X-chromosome activity of the mouse primordial germ cells revealed by the expression of an X-linked lacZ transgene

Abstract

We have determined the timing of the inactivation and reactivation of the X chromosome in the mouse primordial germ cells (PGCs) by monitoring the expression of an X-linked HMG-lacZ reporter gene. PGCs were identified by their distinct alkaline phosphatase activity and they were first localised in the primitive streak and allantoic bud of the 7.5-day gastrulating embryo. Although inactivation of the transgene was found in some PGCs at these sites, at least 85% of the population were still expressing the lacZ gene. This suggests that, although X-inactivation has commenced during gastrulation, the majority of PGCs still possess two active X chromosomes. Transgene activity remained unchanged during the relocation of PGCs to the hindgut endoderm, but decreased abruptly when PGCs left the hindgut and migrated through the mesentery.
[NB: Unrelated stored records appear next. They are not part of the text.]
(* ===== verification/LinkLedger.v ===== *)
(** * What the payment links are, abstractly

    The contract of the payment link component without its rows: a board that
    holds the status of each link and the links whose payment was announced to
    the rest of the system.  [LinkSpec] shows that the requests implement it;
    what holds of every run of the board is proved here. *)

From S2P Require Import Prelude Exceptions Effects StateMachines Money Numbers Store RefundService LinkGateway.
#[local] Open Scope Z_scope.

(** The status of each link, and the links announced as paid. *)
Notation board := (gmap Z string * list Z)%type.

Definition settled (status : string) : bool := status in? Link.SETTLED.

(** What a request may do to one link.  A notification closes, pays, announces
    or returns it; the staff issue, replace, cancel, drop and refund it. *)
Inductive kind := Issues | Replaces | Closes | Pays | Announces | Returns | Cancels | Refunds | Drops.

(** A step of the given kind on the link [id]: a new link has a key never
    announced; only a link that is not settled is closed or paid, only an open
    one is cancelled or replaced, and only a paid one is refunded. *)
Inductive board_step : kind → Z → board → board → Prop :=
  | board_issues m an id b :
      m !! id = None → (id ∉ an) → b ∈ [value Link.PENDING; value Link.FAILED] →
      board_step Issues id (m, an) (<[id := b]> m, an)
  | board_replaces m an id a :
      m !! id = Some a → a ∈ Link.OPEN_STATUSES → board_step Replaces id (m, an) (delete id m, an)
  | board_closes m an id a b :
      m !! id = Some a → settled a = false →
      b ∈ [value Link.FAILED; value Link.EXPIRED; value Link.CANCELLED] →
      board_step Closes id (m, an) (<[id := b]> m, an)
  | board_pays m an id a :
      m !! id = Some a → settled a = false → board_step Pays id (m, an) (<[id := value Link.PAID]> m, an)
  | board_announces m an id a :
      m !! id = Some a → settled a = false → board_step Announces id (m, an) (<[id := value Link.PAID]> m, an ++ [id])
  | board_returns m an id a :
      m !! id = Some a → settled a = false → board_step Returns id (m, an) (<[id := value Link.REFUNDED]> m, an)
  | board_cancels m an id a :
      m !! id = Some a → a ∈ Link.OPEN_STATUSES →
      board_step Cancels id (m, an) (<[id := value Link.CANCELLED]> m, an)
  | board_refunds m an id a b :
      m !! id = Some a → a ∈ [value Link.PAID; value Link.PARTIALLY_REFUNDED] →
      b ∈ [value Link.REFUNDED; value Link.PARTIALLY_REFUNDED] →
      board_step Refunds id (m, an) (<[id := b]> m, an)
  | board_drops m an id a : m !! id = Some a → board_step Drops id (m, an) (delete id m, an).

(** A step of whatever kind, on whatever link. *)
Definition any_step (x y : board) : Prop := ∃ k id, board_step k id x y.

(** Nothing, or one step of one of the kinds [ks] on a link of [on]. *)
Definition at_most (ks : list kind) (on : Z → Prop) (x y : board) : Prop :=
  x = y ∨ ∃ k id, k ∈ ks ∧ on id ∧ board_step k id x y.
#[export] Instance at_most_reflexive ks on : Reflexive (at_most ks on).
Proof. by left. Qed.

Lemma at_most_once ks on k id x y : board_step k id x y → k ∈ ks → on id → at_most ks on x y.
Proof. intros H Hk Hid. right. by exists k, id. Qed.
Lemma at_most_mono ks on on' x y : at_most ks on x y → (∀ id, on id → on' id) → at_most ks on' x y.
Proof. intros [->|(k & id & Hk & Hid & H)] Hon; [by left|]. right. exists k, id. auto. Qed.
Lemma at_most_run ks on x y : at_most ks on x y → rtc any_step x y.
Proof. intros [->|(k & id & _ & _ & H)]; [done|]. apply rtc_once. by exists k, id. Qed.

Definition notifications : list kind := [Closes; Pays; Announces; Returns].

(** ** What every run keeps *)

Definition announced_once (x : board) : Prop :=
  NoDup x.2 ∧ ∀ id st, id ∈ x.2 → x.1 !! id = Some st → settled st = true.

Lemma settled_refund b : b ∈ [value Link.REFUNDED; value Link.PARTIALLY_REFUNDED] → settled b = true.
Proof. intros [-> | [-> | []%elem_of_nil]%elem_of_cons]%elem_of_cons; reflexivity. Qed.

Lemma unsettled_unannounced m an id a :
  announced_once (m, an) → m !! id = Some a → settled a = false → id ∉ an.
Proof. intros [_ H] Hm Ha Hin. specialize (H id a Hin Hm). congruence. Qed.

(** Writing the status of one link. *)
Lemma announced_insert m an id b :
  announced_once (m, an) → (id ∈ an → settled b = true) → announced_once (<[id := b]> m, an).
Proof.
  intros [Hnd H] Hb. split; [done|]. intros j st Hj. simpl.
  rewrite lookup_insert_Some. intros [[<- <-]|[_ Hst]]; [by apply Hb|by apply (H j)].
Qed.

Lemma announced_delete m an id : announced_once (m, an) → announced_once (delete id m, an).
Proof. intros [Hnd H]. split; [done|]. intros j st Hj. simpl. intros [_ Hst]%lookup_delete_Some. by apply (H j). Qed.

Lemma open_unsettled st : st ∈ Link.OPEN_STATUSES → settled st = false.
Proof. unfold Link.OPEN_STATUSES. by intros [-> | [-> | ->%list_elem_of_singleton]%elem_of_cons]%elem_of_cons. Qed.

Lemma board_step_once k i x y : board_step k i x y → announced_once x → announced_once y.
Proof.
  intros H Hx. destruct H as [m an id b Hm Hni _|m an id a Hm Ha|m an id a b Hm Ha _|m an id a Hm Ha|m an id a Hm Ha
                             |m an id a Hm Ha|m an id a Hm Ha%open_unsettled|m an id a b Hm Ha Hb|m an id a Hm].
  - by apply announced_insert.
  - by apply announced_delete.
  - apply announced_insert; [done|]. intros Hin. by destruct (unsettled_unannounced m an id a Hx Hm Ha).
  - by apply announced_insert.
  - pose proof (unsettled_unannounced m an id a Hx Hm Ha) as Hni. destruct Hx as [Hnd H]. split; simpl.
    + apply NoDup_app. split_and!; [done| |apply NoDup_singleton].
      intros j Hj ?%list_elem_of_singleton; subst. done.
    + intros j st Hj. rewrite lookup_insert_Some. intros [[_ <-]|[Hne Hst]]; [reflexivity|].
      apply elem_of_app in Hj as [Hj|Hj%list_elem_of_singleton]; [by apply (H j)|done].
  - by apply announced_insert.
  - apply announced_insert; [done|]. intros Hin. by destruct (unsettled_unannounced m an id a Hx Hm Ha).
  - apply announced_insert; [done|]. intros _. by apply settled_refund.
  - by apply announced_delete.
Qed.

Lemma board_steps_once x y : rtc any_step x y → announced_once x → announced_once y.
Proof. induction 1 as [|x y z (k & id & H) _ IH]; [done|]. eauto using board_step_once. Qed.

(** Announcements are never taken back. *)
Lemma board_step_announced k i x y : board_step k i x y → ∃ l, y.2 = x.2 ++ l.
Proof. intros []; simpl; try (exists []; by rewrite app_nil_r). by eexists. Qed.

(** A link announced as paid is not open again: it stays settled, and once
    refunded in full it stays so, until its row is dropped. *)
Definition terminal_at (id : Z) (x : board) : Prop :=
  id ∈ x.2 ∧ ∀ st, x.1 !! id = Some st → st = value Link.REFUNDED.

Lemma board_step_terminal k i id x y : board_step k i x y → terminal_at id x → terminal_at id y.
Proof.
  intros H [Hin Ht]. pose proof (board_step_announced _ _ _ _ H) as [l Hl]. split; [rewrite Hl; set_solver|].
  destruct H as [m an j b Hm Hni _|m an j a Hm Ha|m an j a b Hm Ha _|m an j a Hm Ha|m an j a Hm Ha
                |m an j a Hm Ha|m an j a Hm Ha%open_unsettled|m an j a b Hm Ha Hb|m an j a Hm]; simpl in *; intros st.
  2,9: by intros [_ Hst]%lookup_delete_Some; apply Ht.
  all: rewrite lookup_insert_Some; intros [[<- <-]|[_ Hst]]; [|by apply Ht]; try done.
  all: try (by rewrite (Ht _ Hm) in Ha).
  rewrite (Ht _ Hm) in Ha. by apply elem_of_cons in Ha as [Ha|[Ha|[]%elem_of_nil]%elem_of_cons].
Qed.
Lemma board_steps_terminal id x y : rtc any_step x y → terminal_at id x → terminal_at id y.
Proof. induction 1 as [|x y z (k & i & H) _ IH]; [done|]. eauto using board_step_terminal. Qed.
(* ===== verification/LinkSpec.v ===== *)
(** * What the payment links guarantee

    Every request to the payment link endpoints does to the board of
    [LinkLedger] what a request of its kind may, so a payment is announced once
    over every history of requests; [LinkSettle] has what a settlement does, and [LinkInbox] what a
    webhook may cause. *)

From S2P Require Import Prelude Exceptions Effects StateMachines Money Numbers Store PyText Attribution.
From S2P Require Import VoucherSnapshot VoucherService Loyalty RefundLifecycle RefundService.
From S2P Require Import LinkGateway LinkAdapters Settlement LinkService LinkWebhook LinkRefund LinkApi LinkLedger LinkFrame.
#[local] Open Scope Z_scope.

(** ** The board of a database *)

Definition announced (evs : list Event) : list Z := omap paid_link_of evs.
Definition abs (s : Store) : board := (pl_status <$> s.(payment_links), announced s.(events)).

Lemma announced_app a b : announced (a ++ b) = announced a ++ announced b.
Proof. apply omap_app. Qed.

(** Steps the board does not see. *)
Definition same_board (s s' : Store) : Prop := abs s' = abs s.
#[export] Instance same_board_preorder : PreOrder same_board.
Proof. split; unfold same_board; [done|]. intros ???. congruence. Qed.

(** The board after a write to a link. *)
Lemma abs_upd_link s id f l :
  s.(payment_links) !! id = Some l →
  abs (s <| payment_links := alter f id s.(payment_links) |>) = (<[id := (f l).(pl_status)]> (abs s).1, (abs s).2).
Proof. intros Hl. unfold abs. cbn. by rewrite (alter_lookup _ _ _ _ Hl), fmap_insert. Qed.
(* ===== verification/LinkInbox.v ===== *)
(** * What a webhook may cause

    A webhook is handled at most once over every later history of requests; a
    payment the gateway does not confirm settles nothing; an unsigned webhook
    is refused. *)

From S2P Require Import Prelude Exceptions Effects StateMachines Money Numbers Store PyText Attribution.
From S2P Require Import VoucherSnapshot VoucherService RefundService.
From S2P Require Import LinkGateway LinkAdapters Settlement LinkService LinkWebhook LinkRefund LinkApi LinkLedger LinkFrame LinkSpec.
#[local] Open Scope Z_scope.

(** ** The inbox only grows *)

Definition received (gateway reference : string) (s : Store) : Prop :=
  ∃ k e, s.(payment_webhook_events) !! k = Some e ∧ e.(we_gateway) = gateway ∧ e.(we_event_reference) = reference.
Definition inbox_grows (s s' : Store) : Prop := ∀ g r, received g r s → received g r s'.

#[export] Instance inbox_grows_preorder : PreOrder inbox_grows.
Proof. split; unfold inbox_grows; [by intros s g r|]. intros a b c Hab Hbc g r Hr. by apply Hbc, Hab. Qed.
#[export] Instance inbox_grows_frame : LinkFrame inbox_grows.
Proof. split; [split; [apply _|..]|..]; intros; by intros ? ?. Qed.

Lemma inbox_alter f k s :
  (∀ e, (f e).(we_gateway) = e.(we_gateway) ∧ (f e).(we_event_reference) = e.(we_event_reference)) →
  inbox_grows s (s <| payment_webhook_events := alter f k s.(payment_webhook_events) |>).
Proof.
  intros Hf g r (j & e & He & Hg & Hr). destruct (decide (j = k)) as [->|Hne].
  - exists k, (f e). destruct (Hf e) as [-> ->]. cbn. by rewrite lookup_alter_eq, He.
  - exists j, e. cbn. by rewrite lookup_alter_ne.
Qed.
Lemma inbox_insert e s :
  inbox_grows s (s <| payment_webhook_events := <[new_id s.(payment_webhook_events) := e]> s.(payment_webhook_events) |>).
Proof.
  intros g r (j & e' & He & Hgr). exists j, e'. cbn. rewrite lookup_insert_ne; [done|].
  intros <-. by rewrite new_id_fresh in He.
Qed.

(** Links may change as they will. *)
Lemma upd_link_inbox id f : changes inbox_grows (upd_link id f).
Proof. by intros s ? ?. Qed.
Lemma delete_row_inbox id : changes inbox_grows (PaymentLinkService.delete_row id).
Proof. by intros s ? ?. Qed.
Lemma insert_link_inbox l : changes inbox_grows (PaymentLinkService.insert_link l).
Proof.
  unfold PaymentLinkService.insert_link. apply changes_bind; [apply _|change_only|intros s0].
  apply changes_bind; [apply _|change_only|intros _]. by intros s ? ?.
Qed.
Lemma publish_pending_inbox evs : changes inbox_grows (publish_pending_events evs).
Proof.
  unfold publish_pending_events. induction evs as [|e evs IH]; cbn [for_each]; [change_only|].
  apply changes_bind; [apply _|by intros s ? ?|intros _; apply IH].
Qed.
Lemma in_session_inbox {A} (m : M Store A) : changes inbox_grows m → changes inbox_grows (in_session m).
Proof. intros Hm s. specialize (Hm s). unfold in_session. destruct (m s) as [[a|e] s1]; [done|by intros ? ?]. Qed.
#[local] Hint Resolve upd_link_inbox delete_row_inbox insert_link_inbox publish_pending_inbox in_session_inbox : ush.

Section world.
Context `{World}.

Lemma auto_refund_inbox id state : changes inbox_grows (auto_refund id state).
Proof. unfold auto_refund. change_only. Qed.
Hint Resolve auto_refund_inbox : ush.
Lemma apply_inbox id state source : changes inbox_grows (apply id state source).
Proof. unfold apply, apply_paid, record_failure, close_link. change_only. Qed.
Hint Resolve apply_inbox : ush.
X-inactivation was completed during the migration of PGCs, but not simultaneously for the whole population. The first wave of PGCs entering the genital ridge at 9.5 days did not immediately re-activate the silent transgene until about 24 hours later. Re-activation of the transgene took place in over 80% of PGCs entering the genital ridge at 10.5 –13.5 days p.c., preceding the entry into meiosis. About 90% of the meiotic germ cells in the 14.5 –15.5 day fetal ovary expressed the transgene. Similar profiles of transgene activity were observed in PGCs of embryos that have inherited the lacZ transgene from different parents, showing unequivocally that X-inactivation in the germ cell lineage is not related to parental legacy. In contrast to those germ cells in the genital ridges, a small population of PGCs that was left outside the genital ridges at 13.5 –15.5 days did not re-activate the silent X. This strongly suggests that reactivation of the silent X chromosome in the female germ cells is a response to local signals in the genital ridge.